Dataset entries
☆ ☆ ☆ ☆ ☆

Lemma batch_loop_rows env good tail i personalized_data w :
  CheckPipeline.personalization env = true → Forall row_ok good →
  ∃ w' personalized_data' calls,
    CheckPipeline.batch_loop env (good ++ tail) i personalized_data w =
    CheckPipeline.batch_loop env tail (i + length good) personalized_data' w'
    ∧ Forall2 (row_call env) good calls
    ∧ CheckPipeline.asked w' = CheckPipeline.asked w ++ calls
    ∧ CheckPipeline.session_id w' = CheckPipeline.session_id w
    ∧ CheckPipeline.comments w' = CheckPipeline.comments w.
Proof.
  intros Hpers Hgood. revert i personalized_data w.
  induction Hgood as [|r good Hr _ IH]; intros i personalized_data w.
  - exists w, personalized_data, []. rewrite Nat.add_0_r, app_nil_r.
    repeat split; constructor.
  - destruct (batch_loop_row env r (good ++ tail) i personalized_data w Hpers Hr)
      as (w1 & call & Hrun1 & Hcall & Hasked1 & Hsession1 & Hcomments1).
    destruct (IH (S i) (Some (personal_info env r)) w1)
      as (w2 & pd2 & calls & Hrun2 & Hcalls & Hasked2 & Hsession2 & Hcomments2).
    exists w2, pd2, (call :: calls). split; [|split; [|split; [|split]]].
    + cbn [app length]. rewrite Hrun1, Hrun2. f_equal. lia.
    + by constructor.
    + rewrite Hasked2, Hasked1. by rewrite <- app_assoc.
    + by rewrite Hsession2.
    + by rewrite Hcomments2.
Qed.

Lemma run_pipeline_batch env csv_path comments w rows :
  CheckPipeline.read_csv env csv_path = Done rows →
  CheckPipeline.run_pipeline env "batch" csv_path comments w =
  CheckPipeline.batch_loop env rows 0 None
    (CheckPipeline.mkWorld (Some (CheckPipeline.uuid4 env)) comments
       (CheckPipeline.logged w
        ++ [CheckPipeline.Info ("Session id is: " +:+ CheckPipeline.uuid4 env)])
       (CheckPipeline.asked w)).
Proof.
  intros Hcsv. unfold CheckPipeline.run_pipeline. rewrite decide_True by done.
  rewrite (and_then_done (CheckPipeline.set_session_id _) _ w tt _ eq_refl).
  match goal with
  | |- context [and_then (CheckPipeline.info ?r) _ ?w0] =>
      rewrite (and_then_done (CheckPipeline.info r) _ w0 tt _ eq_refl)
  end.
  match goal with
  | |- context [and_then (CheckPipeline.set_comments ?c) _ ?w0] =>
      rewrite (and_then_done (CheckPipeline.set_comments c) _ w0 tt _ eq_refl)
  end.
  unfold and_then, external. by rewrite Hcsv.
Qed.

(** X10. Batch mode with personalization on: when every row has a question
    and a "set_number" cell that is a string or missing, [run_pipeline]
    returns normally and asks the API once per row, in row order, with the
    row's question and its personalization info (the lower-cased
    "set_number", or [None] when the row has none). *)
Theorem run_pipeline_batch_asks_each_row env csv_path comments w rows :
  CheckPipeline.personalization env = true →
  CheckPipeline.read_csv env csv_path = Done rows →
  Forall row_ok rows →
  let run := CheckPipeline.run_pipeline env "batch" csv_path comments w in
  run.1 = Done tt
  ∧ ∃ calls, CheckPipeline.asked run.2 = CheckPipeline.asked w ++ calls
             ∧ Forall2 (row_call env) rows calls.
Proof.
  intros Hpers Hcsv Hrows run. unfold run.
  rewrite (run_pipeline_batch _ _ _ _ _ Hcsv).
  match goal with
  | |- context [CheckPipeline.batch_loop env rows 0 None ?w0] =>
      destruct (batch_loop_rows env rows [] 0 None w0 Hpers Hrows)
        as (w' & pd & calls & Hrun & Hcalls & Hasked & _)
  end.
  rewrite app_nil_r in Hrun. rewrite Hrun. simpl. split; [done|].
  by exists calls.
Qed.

☆ ☆ ☆ ☆ ☆

* Problem requirements *
Could you restate the records above word for word?

* Answer to the exercise *
Lemma batch_loop_rows env good tail i personalized_data w :
  CheckPipeline.personalization env = true → Forall row_ok good →
  ∃ w' personalized_data' calls,
    CheckPipeline.batch_loop env (good ++ tail) i personalized_data w =
    CheckPipeline.batch_loop env tail (i + length good) personalized_data' w'
    ∧ Forall2 (row_call env) good calls
    ∧ CheckPipeline.asked w' = CheckPipeline.asked w ++ calls
    ∧ CheckPipeline.session_id w' = CheckPipeline.session_id w
    ∧ CheckPipeline.comments w' = CheckPipeline.comments w.
Proof.
  intros Hpers Hgood. revert i personalized_data w.
  induction Hgood as [|r good Hr _ IH]; intros i personalized_data w.
  - exists w, personalized_data, []. rewrite Nat.add_0_r, app_nil_r.
    repeat split; constructor.
  - destruct (batch_loop_row env r (good ++ tail) i personalized_data w Hpers Hr)
      as (w1 & call & Hrun1 & Hcall & Hasked1 & Hsession1 & Hcomments1).
    destruct (IH (S i) (Some (personal_info env r)) w1)
      as (w2 & pd2 & calls & Hrun2 & Hcalls & Hasked2 & Hsession2 & Hcomments2).
    exists w2, pd2, (call :: calls). split; [|split; [|split; [|split]]].
    + cbn [app length]. rewrite Hrun1, Hrun2. f_equal. lia.
    + by constructor.
    + rewrite Hasked2, Hasked1. by rewrite <- app_assoc.
    + by rewrite Hsession2.
    + by rewrite Hcomments2.
Qed.

Lemma run_pipeline_batch env csv_path comments w rows :
  CheckPipeline.read_csv env csv_path = Done rows →
  CheckPipeline.run_pipeline env "batch" csv_path comments w =
  CheckPipeline.batch_loop env rows 0 None
    (CheckPipeline.mkWorld (Some (CheckPipeline.uuid4 env)) comments
       (CheckPipeline.logged w
        ++ [CheckPipeline.Info ("Session id is: " +:+ CheckPipeline.uuid4 env)])
       (CheckPipeline.asked w)).
Proof.
  intros Hcsv. unfold CheckPipeline.run_pipeline. rewrite decide_True by done.
  rewrite (and_then_done (CheckPipeline.set_session_id _) _ w tt _ eq_refl).
  match goal with
  | |- context [and_then (CheckPipeline.info ?r) _ ?w0] =>
      rewrite (and_then_done (CheckPipeline.info r) _ w0 tt _ eq_refl)
  end.
  match goal with
  | |- context [and_then (CheckPipeline.set_comments ?c) _ ?w0] =>
      rewrite (and_then_done (CheckPipeline.set_comments c) _ w0 tt _ eq_refl)
  end.
  unfold and_then, external. by rewrite Hcsv.
Qed.

(** X10. Batch mode with personalization on: when every row has a question
    and a "set_number" cell that is a string or missing, [run_pipeline]
    returns normally and asks the API once per row, in row order, with the
    row's question and its personalization info (the lower-cased
    "set_number", or [None] when the row has none). *)
Theorem run_pipeline_batch_asks_each_row env csv_path comments w rows :
  CheckPipeline.personalization env = true →
  CheckPipeline.read_csv env csv_path = Done rows →
  Forall row_ok rows →
  let run := CheckPipeline.run_pipeline env "batch" csv_path comments w in
  run.1 = Done tt
  ∧ ∃ calls, CheckPipeline.asked run.2 = CheckPipeline.asked w ++ calls
             ∧ Forall2 (row_call env) rows calls.
Proof.
  intros Hpers Hcsv Hrows run. unfold run.
  rewrite (run_pipeline_batch _ _ _ _ _ Hcsv).
  match goal with
  | |- context [CheckPipeline.batch_loop env rows 0 None ?w0] =>
      destruct (batch_loop_rows env rows [] 0 None w0 Hpers Hrows)
        as (w' & pd & calls & Hrun & Hcalls & Hasked & _)
  end.
  rewrite app_nil_r in Hrun. rewrite Hrun. simpl. split; [done|].
  by exists calls.
Qed.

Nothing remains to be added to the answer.